Publié par Jean Claude Serres, le 21 juin 2016   4.1k

De l’anormalité
de la maladie, de la santé, du vivant et de la beauté

Si l’amoralité se compare à l’immoralité d’un coté et à la moralité de l’autre, l’anormalité se distingue seulement de ce qui nous apparait normal. Seulement la normalité s’entend de deux façons : la normalité « gaussienne » et la normalité du ça va de soi c'est-à-dire de la « mêmeté » des choses.

La normalité gaussienne est une répartition statistique des occurrences d’un phénomène qui respecte statistiquement la courbe de Gauss : la loi normale en mathématique. Si par exemple la répartition présente deux sommets ou une dissymétrie par rapport à la médiane, la répartition ne sera plus normale.
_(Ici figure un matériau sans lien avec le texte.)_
(** The loop over [pending]. *)
Fixpoint load_loop (fuel : nat) (st : Loader) : option Loader :=
  match fuel with
  | O => None
  | S fuel =>
      match pending st with
      | [] => Some st
      | file :: rest =>
          st ← load_file (MkLoader (sources st) (resolved st) (modules st) (errors st) rest (files st)) file;
          load_loop fuel st
      end
  end.

(** The root: the loader before the loop. *)
Definition load_root (root : RootFile) (f : F) : option Loader :=
  match root_module root with
  | Some module =>
      '(file, s) ← add_module (MkSourceMap []) module (root_path root) (root_text root);
      Some (MkLoader s {[module := inl file]} [] [] [file] f)
  | None =>
      '(file, s) ← add (MkSourceMap []) (root_path root) (root_text root);
      Some (MkLoader s ∅ [] [] [file] f)
  end.

(** [LoadedProgram]. *)
Record LoadedProgram := MkLoadedProgram {
  program_sources : SourceMap;
  program_modules : list (LoadedModule PE);
  program_link_order : option (list FileId);
  program_errors : list LoadError
}.

Definition load_with (fuel : nat) (root : RootFile) (f : F) : option LoadedProgram :=
  st ← load_root root f;
  st ← load_loop fuel st;
  cyc ← cycles (modules st) (sources st);
  order ← match cyc with
          | [] => Some <$> link_order (modules st) (sources st)
          | _ => Some None
          end;
  Some (MkLoadedProgram (sources st) (modules st) order (errors st ++ cyc)).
La répartition du patrimoine foncier ou des héritages futurs n’est pas du tout une loi normale par rapport au revenu des habitants.

La mêmeté des choses, c’est l’acceptation populaire de ce qui nous est connu, familier et donc normal. C’est la deuxième acception contraire de l’anormalité. Par exemple le célèbre astrophysicien Hubert Reeves désigne dans notre connaissance de l’histoire du monde ce qui est aujourd’hui notre horizon de connaissances : c’est le mur de Planck. Au-delà ce que l’on appelle le Big-bang ou l’instant zéro n’est que pure fantaisie, mystification. Au-delà c’est l’anormalité, c’est l’impensable. Nos modèles ne peuvent expliquer ni d’où vient le monde, ni le temps que cela a demandé.

La santé, la beauté et l esthétique fonctionnelle du vivant nous paraissent comme normal. Cela va de soi…

A contrario la maladie, les monstres, la difformité des créatures et la laideur nous paraissent typique de l’ordre de l’anormalité, c’est à dire ce qui ne devrait pas être. Le « mal à dire », l’étranger, le barbare ont été et sont encore au-delà de l’horizon de notre connaissance, de leur acceptabilité.

Définir la maladie comme la santé ne va pas de soi. Cela revêt des enjeux pratiques sociaux et politique considérables. Par exemple l’homosexualité a été catégorisée comme une maladie inscrite dans le DSN puis supprimée car ce comportement sexuel bien que non utile à la reproduction de l’espèce est maintenant considéré comme normal d’un point de vue scientifique. Mais ce n’est pas encore le cas pour une grande partie de la population mondiale.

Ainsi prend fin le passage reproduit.